**TASK DESCRIPTION**
Every line below is to be quoted exactly, with nothing added or dropped.

SUPPLIED ENTRIES below:

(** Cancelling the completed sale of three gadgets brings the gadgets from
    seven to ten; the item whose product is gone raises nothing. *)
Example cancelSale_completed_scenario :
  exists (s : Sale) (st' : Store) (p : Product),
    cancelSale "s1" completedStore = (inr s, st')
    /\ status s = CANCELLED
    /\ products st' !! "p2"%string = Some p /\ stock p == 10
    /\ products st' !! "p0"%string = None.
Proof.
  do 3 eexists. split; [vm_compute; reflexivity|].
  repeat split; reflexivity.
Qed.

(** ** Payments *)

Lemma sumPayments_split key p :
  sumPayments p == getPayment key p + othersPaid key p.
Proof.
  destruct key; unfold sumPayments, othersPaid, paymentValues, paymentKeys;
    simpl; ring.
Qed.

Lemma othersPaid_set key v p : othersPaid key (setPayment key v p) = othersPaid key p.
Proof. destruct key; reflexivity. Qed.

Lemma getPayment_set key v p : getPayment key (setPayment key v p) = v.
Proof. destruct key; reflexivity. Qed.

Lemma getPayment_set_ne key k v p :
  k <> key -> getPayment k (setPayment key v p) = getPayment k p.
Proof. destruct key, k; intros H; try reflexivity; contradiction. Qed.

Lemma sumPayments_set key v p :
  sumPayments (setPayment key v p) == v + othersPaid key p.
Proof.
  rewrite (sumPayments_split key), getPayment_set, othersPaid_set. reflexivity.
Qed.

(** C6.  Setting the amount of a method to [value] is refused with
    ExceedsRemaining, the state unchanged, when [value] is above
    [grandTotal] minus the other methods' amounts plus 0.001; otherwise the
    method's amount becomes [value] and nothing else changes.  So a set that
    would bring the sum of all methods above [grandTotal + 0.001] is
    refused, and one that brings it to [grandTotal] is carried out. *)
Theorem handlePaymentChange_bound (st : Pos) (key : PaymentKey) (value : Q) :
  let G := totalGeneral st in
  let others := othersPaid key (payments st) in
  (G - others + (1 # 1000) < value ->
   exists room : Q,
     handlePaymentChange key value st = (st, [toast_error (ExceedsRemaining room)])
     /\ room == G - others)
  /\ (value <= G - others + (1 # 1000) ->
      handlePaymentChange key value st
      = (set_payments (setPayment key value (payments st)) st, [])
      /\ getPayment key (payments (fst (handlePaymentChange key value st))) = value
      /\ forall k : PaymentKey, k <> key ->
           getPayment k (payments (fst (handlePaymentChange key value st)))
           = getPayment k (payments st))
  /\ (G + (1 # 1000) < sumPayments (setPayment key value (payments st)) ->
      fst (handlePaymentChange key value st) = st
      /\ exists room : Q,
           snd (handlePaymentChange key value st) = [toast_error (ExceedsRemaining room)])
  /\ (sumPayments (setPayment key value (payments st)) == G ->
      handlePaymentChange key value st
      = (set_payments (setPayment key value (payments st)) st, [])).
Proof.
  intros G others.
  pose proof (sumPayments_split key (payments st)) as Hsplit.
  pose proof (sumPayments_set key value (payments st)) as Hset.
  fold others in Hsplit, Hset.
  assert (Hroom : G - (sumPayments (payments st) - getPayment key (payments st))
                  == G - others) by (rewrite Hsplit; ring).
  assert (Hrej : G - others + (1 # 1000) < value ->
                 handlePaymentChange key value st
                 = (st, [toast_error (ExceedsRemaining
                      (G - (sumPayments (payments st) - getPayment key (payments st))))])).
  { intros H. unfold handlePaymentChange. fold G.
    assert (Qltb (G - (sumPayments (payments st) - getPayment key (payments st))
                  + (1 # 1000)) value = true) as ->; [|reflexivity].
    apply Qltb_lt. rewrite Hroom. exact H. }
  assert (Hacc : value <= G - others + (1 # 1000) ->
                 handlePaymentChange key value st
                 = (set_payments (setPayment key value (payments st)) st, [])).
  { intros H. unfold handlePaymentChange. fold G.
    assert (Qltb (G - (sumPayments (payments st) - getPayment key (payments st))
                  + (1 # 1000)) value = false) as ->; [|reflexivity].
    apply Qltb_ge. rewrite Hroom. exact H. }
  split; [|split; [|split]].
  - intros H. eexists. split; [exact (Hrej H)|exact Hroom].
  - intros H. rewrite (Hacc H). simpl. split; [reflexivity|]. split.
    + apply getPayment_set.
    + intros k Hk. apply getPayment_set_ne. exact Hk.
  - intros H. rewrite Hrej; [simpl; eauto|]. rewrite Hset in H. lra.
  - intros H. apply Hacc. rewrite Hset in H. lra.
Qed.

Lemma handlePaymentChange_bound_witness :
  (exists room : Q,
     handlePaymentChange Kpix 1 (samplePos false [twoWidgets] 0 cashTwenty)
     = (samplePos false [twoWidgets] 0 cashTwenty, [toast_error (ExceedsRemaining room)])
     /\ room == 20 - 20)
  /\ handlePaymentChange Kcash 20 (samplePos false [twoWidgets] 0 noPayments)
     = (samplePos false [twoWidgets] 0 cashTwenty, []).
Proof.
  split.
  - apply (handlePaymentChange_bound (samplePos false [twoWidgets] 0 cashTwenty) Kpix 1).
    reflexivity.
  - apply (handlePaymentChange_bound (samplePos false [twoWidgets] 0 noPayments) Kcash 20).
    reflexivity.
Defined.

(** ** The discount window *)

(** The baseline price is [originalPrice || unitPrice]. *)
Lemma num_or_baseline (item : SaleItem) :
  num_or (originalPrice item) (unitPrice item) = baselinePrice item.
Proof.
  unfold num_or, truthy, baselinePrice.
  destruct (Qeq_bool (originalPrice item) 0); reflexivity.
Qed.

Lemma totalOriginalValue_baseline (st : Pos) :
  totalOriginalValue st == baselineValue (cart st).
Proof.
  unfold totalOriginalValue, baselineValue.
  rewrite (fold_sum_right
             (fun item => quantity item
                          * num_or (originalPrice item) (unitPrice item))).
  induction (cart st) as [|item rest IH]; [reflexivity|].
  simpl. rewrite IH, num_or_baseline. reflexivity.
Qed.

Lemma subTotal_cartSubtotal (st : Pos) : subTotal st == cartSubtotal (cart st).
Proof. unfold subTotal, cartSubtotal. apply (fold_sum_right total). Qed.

End of SUPPLIED ENTRIES.

**SOLUTION TO THIS PROBLEM**
(** Cancelling the completed sale of three gadgets brings the gadgets from
    seven to ten; the item whose product is gone raises nothing. *)
Example cancelSale_completed_scenario :
  exists (s : Sale) (st' : Store) (p : Product),
    cancelSale "s1" completedStore = (inr s, st')
    /\ status s = CANCELLED
    /\ products st' !! "p2"%string = Some p /\ stock p == 10
    /\ products st' !! "p0"%string = None.
Proof.
  do 3 eexists. split; [vm_compute; reflexivity|].
  repeat split; reflexivity.
Qed.

(** ** Payments *)

Lemma sumPayments_split key p :
  sumPayments p == getPayment key p + othersPaid key p.
Proof.
  destruct key; unfold sumPayments, othersPaid, paymentValues, paymentKeys;
    simpl; ring.
Qed.

Lemma othersPaid_set key v p : othersPaid key (setPayment key v p) = othersPaid key p.
Proof. destruct key; reflexivity. Qed.

Lemma getPayment_set key v p : getPayment key (setPayment key v p) = v.
Proof. destruct key; reflexivity. Qed.

Lemma getPayment_set_ne key k v p :
  k <> key -> getPayment k (setPayment key v p) = getPayment k p.
Proof. destruct key, k; intros H; try reflexivity; contradiction. Qed.

Lemma sumPayments_set key v p :
  sumPayments (setPayment key v p) == v + othersPaid key p.
Proof.
  rewrite (sumPayments_split key), getPayment_set, othersPaid_set. reflexivity.
Qed.

(** C6.  Setting the amount of a method to [value] is refused with
    ExceedsRemaining, the state unchanged, when [value] is above
    [grandTotal] minus the other methods' amounts plus 0.001; otherwise the
    method's amount becomes [value] and nothing else changes.  So a set that
    would bring the sum of all methods above [grandTotal + 0.001] is
    refused, and one that brings it to [grandTotal] is carried out. *)
Theorem handlePaymentChange_bound (st : Pos) (key : PaymentKey) (value : Q) :
  let G := totalGeneral st in
  let others := othersPaid key (payments st) in
  (G - others + (1 # 1000) < value ->
   exists room : Q,
     handlePaymentChange key value st = (st, [toast_error (ExceedsRemaining room)])
     /\ room == G - others)
  /\ (value <= G - others + (1 # 1000) ->
      handlePaymentChange key value st
      = (set_payments (setPayment key value (payments st)) st, [])
      /\ getPayment key (payments (fst (handlePaymentChange key value st))) = value
      /\ forall k : PaymentKey, k <> key ->
           getPayment k (payments (fst (handlePaymentChange key value st)))
           = getPayment k (payments st))
  /\ (G + (1 # 1000) < sumPayments (setPayment key value (payments st)) ->
      fst (handlePaymentChange key value st) = st
      /\ exists room : Q,
           snd (handlePaymentChange key value st) = [toast_error (ExceedsRemaining room)])
  /\ (sumPayments (setPayment key value (payments st)) == G ->
      handlePaymentChange key value st
      = (set_payments (setPayment key value (payments st)) st, [])).
Proof.
  intros G others.
  pose proof (sumPayments_split key (payments st)) as Hsplit.
  pose proof (sumPayments_set key value (payments st)) as Hset.
  fold others in Hsplit, Hset.
  assert (Hroom : G - (sumPayments (payments st) - getPayment key (payments st))
                  == G - others) by (rewrite Hsplit; ring).
  assert (Hrej : G - others + (1 # 1000) < value ->
                 handlePaymentChange key value st
                 = (st, [toast_error (ExceedsRemaining
                      (G - (sumPayments (payments st) - getPayment key (payments st))))])).
  { intros H. unfold handlePaymentChange. fold G.
    assert (Qltb (G - (sumPayments (payments st) - getPayment key (payments st))
                  + (1 # 1000)) value = true) as ->; [|reflexivity].
    apply Qltb_lt. rewrite Hroom. exact H. }
  assert (Hacc : value <= G - others + (1 # 1000) ->
                 handlePaymentChange key value st
                 = (set_payments (setPayment key value (payments st)) st, [])).
  { intros H. unfold handlePaymentChange. fold G.
    assert (Qltb (G - (sumPayments (payments st) - getPayment key (payments st))
                  + (1 # 1000)) value = false) as ->; [|reflexivity].
    apply Qltb_ge. rewrite Hroom. exact H. }
  split; [|split; [|split]].
  - intros H. eexists. split; [exact (Hrej H)|exact Hroom].
  - intros H. rewrite (Hacc H). simpl. split; [reflexivity|]. split.
    + apply getPayment_set.
    + intros k Hk. apply getPayment_set_ne. exact Hk.
  - intros H. rewrite Hrej; [simpl; eauto|]. rewrite Hset in H. lra.
  - intros H. apply Hacc. rewrite Hset in H. lra.
Qed.

Lemma handlePaymentChange_bound_witness :
  (exists room : Q,
     handlePaymentChange Kpix 1 (samplePos false [twoWidgets] 0 cashTwenty)
     = (samplePos false [twoWidgets] 0 cashTwenty, [toast_error (ExceedsRemaining room)])
     /\ room == 20 - 20)
  /\ handlePaymentChange Kcash 20 (samplePos false [twoWidgets] 0 noPayments)
     = (samplePos false [twoWidgets] 0 cashTwenty, []).
Proof.
  split.
  - apply (handlePaymentChange_bound (samplePos false [twoWidgets] 0 cashTwenty) Kpix 1).
    reflexivity.
  - apply (handlePaymentChange_bound (samplePos false [twoWidgets] 0 noPayments) Kcash 20).
    reflexivity.
Defined.

(** ** The discount window *)

(** The baseline price is [originalPrice || unitPrice]. *)
Lemma num_or_baseline (item : SaleItem) :
  num_or (originalPrice item) (unitPrice item) = baselinePrice item.
Proof.
  unfold num_or, truthy, baselinePrice.
  destruct (Qeq_bool (originalPrice item) 0); reflexivity.
Qed.

Lemma totalOriginalValue_baseline (st : Pos) :
  totalOriginalValue st == baselineValue (cart st).
Proof.
  unfold totalOriginalValue, baselineValue.
  rewrite (fold_sum_right
             (fun item => quantity item
                          * num_or (originalPrice item) (unitPrice item))).
  induction (cart st) as [|item rest IH]; [reflexivity|].
  simpl. rewrite IH, num_or_baseline. reflexivity.
Qed.

Lemma subTotal_cartSubtotal (st : Pos) : subTotal st == cartSubtotal (cart st).
Proof. unfold subTotal, cartSubtotal. apply (fold_sum_right total). Qed.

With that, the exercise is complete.